Too Little, Too Late
The Orioles put five runs on the the board in the top of the second and the Yankees, to their credit, tried to make a game of it in the bottom half. Torres hit a leadoff homer into the short porch, Greg Bird bunted against the shift (again), then Austin Romine and Brett Gardner picked up singles to load the bases with two outs. Romine blooped his into center. Gardner beat out an infield hit. So a homer, a bloop single, and two infield singles in the inning.
Anyway, the bases were loaded with two outs, and up to that point, the Yankees were hitless in their last 14 at-bats with the bases loaded (with four sac flies). Their last bases loaded hit was July 11th against the Orioles, coincidentally enough. Giancarlo Stanton extended the hitless streak to 15 at-bats with an inning-ending strikeout. The regression to the mean with the bases loaded will be glorious.

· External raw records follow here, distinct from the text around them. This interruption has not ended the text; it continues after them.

(** [_validated_result_contract] of a contract that is given *)
Definition check_result_contract (fields : list (string * Json)) (kind : string) : Result ParseError unit :=
  _ ← reject_if (negb (has_exactly fields RESULT_CONTRACT_FIELDS))
        (Rejected "trusted result contract fields are invalid");
  _ ← reject_if (negb (py_eq (member "parser_kind" fields) (JStr kind)))
        (Rejected "trusted result contract parser kind is invalid");
  _ ← check_source fields kind;
  _ ← reject_if (negb (int_in 1 MAX_QUALITY_COVERAGE_BYTES (member "maximum_parsed_bytes" fields))
                 || negb (int_in 1 MAX_PARSED_RECORDS (member "maximum_parsed_records" fields)))
        (Rejected "trusted result contract bounds are invalid");
  let coverage := member "minimum_coverage_percent" fields in
  let tests := member "minimum_test_count" fields in
  _ ← reject_if (negb (optional_int_in 0 MAX_COVERAGE_PERCENT coverage))
        (Rejected "trusted result coverage threshold is invalid");
  _ ← reject_if (negb (optional_int_in 0 (as_int (member "maximum_parsed_records" fields)) tests))
        (Rejected "trusted result test threshold is invalid");
  _ ← reject_if (negb (isSome (string_list (member "required_summary_fields" fields))))
        (Rejected "trusted result required fields are invalid");
  _ ← check_names (member "failure_conditions" fields) (contract_failures kind)
        "trusted result failure conditions are invalid" "trusted result failure condition is unsupported";
  _ ← check_names (member "required_summary_fields" fields) (contract_fields kind)
        "trusted result required fields are invalid" "trusted result required field is unsupported";
  _ ← reject_if (negb (is_null coverage)
                 && negb (bool_decide (kind ∈ ["coverage"; "pytest-coverage"; "quality-summary-v1"])))
        (Rejected "trusted result coverage parser is invalid");
  reject_if (negb (is_null tests) && negb (bool_decide (kind ∈ ["pytest"; "pytest-coverage"])))
    (Rejected "trusted result test parser is invalid").

Definition validated_result_contract (contract : option (list (string * Json))) (kind : string)
    : Result ParseError (option (list (string * Json))) :=
  match contract with
  | None => Ok None
  | Some fields => _ ← check_result_contract fields kind; Ok (Some fields)
  end.

Definition AUDIT_CONDITIONS : list string :=
  ["dependency-health"; "dependency-vulnerability"; "baseline-validation"].

(** The thresholds and failure conditions of a validated contract *)
Definition check_enforced (parsed : ParsedResult) (fields : list (string * Json)) : Result ParseError unit :=
  let maximum_records := as_int (member "maximum_parsed_records" fields) in
  let failures := default [] (string_list (member "failure_conditions" fields)) in
  _ ← reject_if (bool_decide (pr_parser parsed = P_QUALITY_SUMMARY_V1)
                 && (maximum_records <? Z.of_nat (length QUALITY_OPERATIONS)))
        (Rejected "quality operation inventory exceeds reviewed record bound");
  _ ← match pr_tests parsed with
      | None => Ok tt
      | Some t =>
          _ ← reject_if (maximum_records <? tc_total t)
                (Rejected "parsed test count exceeds reviewed bound");
          match member "minimum_test_count" fields with
          | JInt minimum =>
              reject_if (tc_total t <? minimum)
                (Rejected "parsed test count did not satisfy reviewed minimum")
          | _ => Ok tt
          end
      end;
  _ ← match pr_coverage parsed, member "minimum_coverage_percent" fields with
      | Some c, JInt minimum =>
          reject_if (negb (Qle_bool (inject_Z minimum) (fl_value (cov_measured_percent c))))
            (Rejected "parsed coverage did not satisfy reviewed threshold")
      | _, _ => Ok tt
      end;
  _ ← match pr_audit parsed with
      | Some a => reject_if (maximum_records <? audit_findings a)
                    (Rejected "parsed audit findings exceed reviewed bound")
      | None => Ok tt
      end;
  _ ← match pr_tests parsed with
      | Some t =>
          reject_if (bool_decide ("test-failure" ∈ failures)
                     && (negb (tc_failed t =? 0) || negb (tc_errors t =? 0)))
            (Rejected "parsed test result reported a reviewed failure")
      | None => Ok tt
      end;
  reject_if (existsb (fun c => bool_decide (c ∈ failures)) AUDIT_CONDITIONS
             && match pr_audit parsed with
                | Some a => negb (audit_passed a) || negb (audit_findings a =? 0)
                | None => true
                end)
    (Rejected "parsed audit did not satisfy reviewed failure condition").

Definition enforce_result_contract (parsed : ParsedResult) (contract : option (list (string * Json)))
    : Result ParseError ParsedResult :=
  match contract with
  | None => Ok parsed
  | Some fields => _ ← check_enforced parsed fields; Ok parsed
  end.

(** ** The quality summary *)

Definition quality_operation_coverage (operation_name : string) (details : list (string * Json))
    (summary_threshold : Json) : Result ParseError (option PyFloat) :=
  if bool_decide (operation_name = "coverage") then
    _ ← reject_if (negb (has_exactly details ["coverage_percent"; "coverage_threshold"]))
          (Rejected "quality coverage operation details are invalid");
    operation_threshold ← bounded_number QUALITY_COVERAGE_THRESHOLD QUALITY_COVERAGE_THRESHOLD
                            (member "coverage_threshold" details);
    threshold ← number_of summary_threshold;
    _ ← reject_if (negb (Qeq_bool (fl_value operation_threshold) (fl_value threshold)))
          (Rejected "quality coverage thresholds are inconsistent");
    percent ← bounded_number QUALITY_COVERAGE_THRESHOLD MAX_COVERAGE_PERCENT
                (member "coverage_percent" details);
    Ok (Some percent)
  else
    _ ← reject_if (bool_decide (operation_name = "diagnostics") && negb (bool_decide (length details = 0%nat)))
          (Rejected "quality diagnostics operation details are invalid");
    Ok None.

Definition quality_operation (summary_threshold : Json) (expected_name : string) (operation : Json)
    : Result ParseError (option PyFloat) :=
  match operation with
  | JObj fields =>
      _ ← reject_if (negb (has_exactly fields ["operation"; "status"; "duration_seconds"; "details"]))
            (Rejected "quality operation fields are invalid");
      _ ← reject_if (negb (py_eq (member "operation" fields) (JStr expected_name))
                     || negb (py_eq (member "status" fields) (JStr "passed")))
            (Rejected "quality operation did not satisfy the reviewed contract");
      _ ← bounded_number 0 86400 (member "duration_seconds" fields);
      match member "details" fields with
      | JObj details => quality_operation_coverage expected_name details summary_threshold
      | _ => Err (Rejected "quality operation details are invalid")
      end
  | _ => Err (Rejected "quality operation fields are invalid")
  end.

(** The loop over the operations; the last coverage found is kept. *)
Fixpoint quality_operations (summary_threshold : Json) (coverage_percent : option PyFloat)
    (expected : list string) (operations : list Json) : Result ParseError (option PyFloat) :=
  match expected, operations with
  | name :: expected', operation :: operations' =>
      operation_coverage ← quality_operation summary_threshold name operation;
      quality_operations summary_threshold
        (match operation_coverage with Some c => Some c | None => coverage_percent end)
        expected' operations'
  | _, _ => Ok coverage_percent
  end.

(** [ParsedResult(...)]: the validators of the record run. *)
Definition make_result (r : ParsedResult) : Result ParseError ParsedResult :=
  if valid_parsed_result r then Ok r else Err (Rejected "parsed result is invalid").

Definition quality_summary_result (report : option (list ascii)) (maximum_bytes : Z)
    : Result ParseError ParsedResult :=
  summary ← json_report report (Z.min maximum_bytes MAX_QUALITY_SUMMARY_BYTES);
  _ ← reject_if (negb (has_exactly summary ["profile"; "status"; "coverage_threshold"; "operations";
                                            "duration_seconds"]))
        (Rejected "quality summary fields are invalid");
  _ ← reject_if (negb (py_eq (member "profile" summary) (JStr "quality"))
                 || negb (py_eq (member "status" summary) (JStr "passed")))
        (Rejected "quality summary did not report the reviewed profile");
  threshold ← bounded_number QUALITY_COVERAGE_THRESHOLD QUALITY_COVERAGE_THRESHOLD
                (member "coverage_threshold" summary);
  _ ← reject_if (negb (Qeq_bool (fl_value threshold) (inject_Z QUALITY_COVERAGE_THRESHOLD)))
        (Rejected "quality summary coverage threshold is invalid");
  _ ← bounded_number 0 86400 (member "duration_seconds" summary);
  operations ← match member "operations" summary with
               | JList l => if bool_decide (length l = length QUALITY_OPERATIONS) then Ok l
                            else Err (Rejected "quality summary operation inventory is invalid")
               | _ => Err (Rejected "quality summary operation inventory is invalid")
               end;
  coverage_percent ← quality_operations (member "coverage_threshold" summary) None QUALITY_OPERATIONS operations;
  match coverage_percent with
  | None => Err (Rejected "quality coverage operation is unavailable")
  | Some percent =>
      coverage ← make_coverage percent;
      make_result {| pr_parser := P_QUALITY_SUMMARY_V1; pr_parsed := true; pr_tests := None;
                     pr_coverage := Some coverage;
                     pr_audit := Some {| audit_kind := AUDIT_QUALITY; audit_passed := true;
                                         audit_tool := "quality-gate"; audit_findings := 0 |};
                     pr_failure_reason := None |}
  end.

(** ** [parse_result] *)

Record Output := {
  out_stdout : option (list ascii);
  out_stderr : option (list ascii);
  out_report : option (option (list ascii));  (** the report, of a checkout that is given *)
}.

(** [text.count(">> Issue:")]: non-overlapping occurrences *)
Fixpoint count_issues (fuel : nat) (l : list ascii) : Z :=
  match fuel with
  | O => 0
  | S fuel' =>
      match l with
      | [] => 0
      | _ :: l' =>
          if starts_with (to_chars ">> Issue:") l
          then 1 + count_issues fuel' (drop (length (to_chars ">> Issue:")) l)
          else count_issues fuel' l'
      end
  end.

(** The kind of audit and the tool of each audit parser *)
Definition audit_of (k : ParserKind) : option (AuditKind * string) :=
  match k with
  | P_SECURITY_AUDIT => Some (AUDIT_SECURITY, "bandit")
  | P_SECRET_SCAN => Some (AUDIT_SECURITY, "secret-scan")
  | P_DEPENDENCY_AUDIT => Some (AUDIT_DEPENDENCY, "pip-audit")
  | P_DEPENDENCY_HEALTH => Some (AUDIT_DEPENDENCY, "pip")
  | P_CRITICAL_COVERAGE => Some (AUDIT_QUALITY, "critical-coverage")
  | _ => None
  end.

The Yankees scattered four baserunners from the third through seventh innings — Miguel Andujar and Romine reached on back-to-back errors in the fourth, then Shane Robinson grounded into an inning-ending double play — but, in the eighth, a bloop single and two walks loaded the bases, again with no outs. Andujar broke that 15 at-bat hitless streak with the bases loaded with a single to right. Hooray! Then Romine struck out and pinch-hitter Neil Walker hit into an inning-ending double play. Sigh.
In the ninth, when the game was largely out of reach, three straight Yankees reached base with two outs and two strikes. Gregorius singled, Aaron Hicks went from 0-2 to a walk, and Torres clocked a three-run home run into the left field seats. Second homer of the ballgame. Homers are cool and I’ll take it, especially since Torres has been scuffling since coming off the disabled list, but all that home run did was make the game seem closer than it really was.
Leftovers
Welcome to the Yankees, Lance Lynn. He came out of the bullpen and threw 4.1 scoreless innings after Gray bowed out early. His final line: 4.1 IP, 5 H, 0 R, 0 ER, 0 BB, 5 K on 71 pitches. This was Lynn’s day to start with the Twins, so he was on normal rest and able to soak up innings. Also, Lynn threw 70 (!) fastballs among his 71 pitches, so the Yankees haven’t turned him on to the anti-fastball lifestyle yet.
Every starter had a hit except Robinson. The No. 9 spot in the lineup managed to make six outs in four plate appearances. Gregorius had three hits, Torres had his two homers, Andujar had two hits, and everyone else had one hit. Torres and Greg Bird drew back-to-back walks in that eighth inning mini-rally and Hicks drew a walk to set up Gleyber’s three-run bomb. Too little, too late.
Box Score, WPA Graph & Standings
ESPN has the box score and updated standings and MLB has the video highlights. Here’s our Bullpen Workload page and here’s the loss probability graph:
Source: FanGraphs
Up Next
A big four-game series at Fenway Park is next. The Yankees have to make up ground this weekend if they want to win the AL East, or, at the very least, they have to split and not lose ground. I would much prefer gaining ground. Chris Sale was placed on the disabled list earlier this week and will not start Thursday night’s series opener as scheduled. It’ll be lefty Brian Johnson instead. CC Sabathia will be on the mound for the Yankees.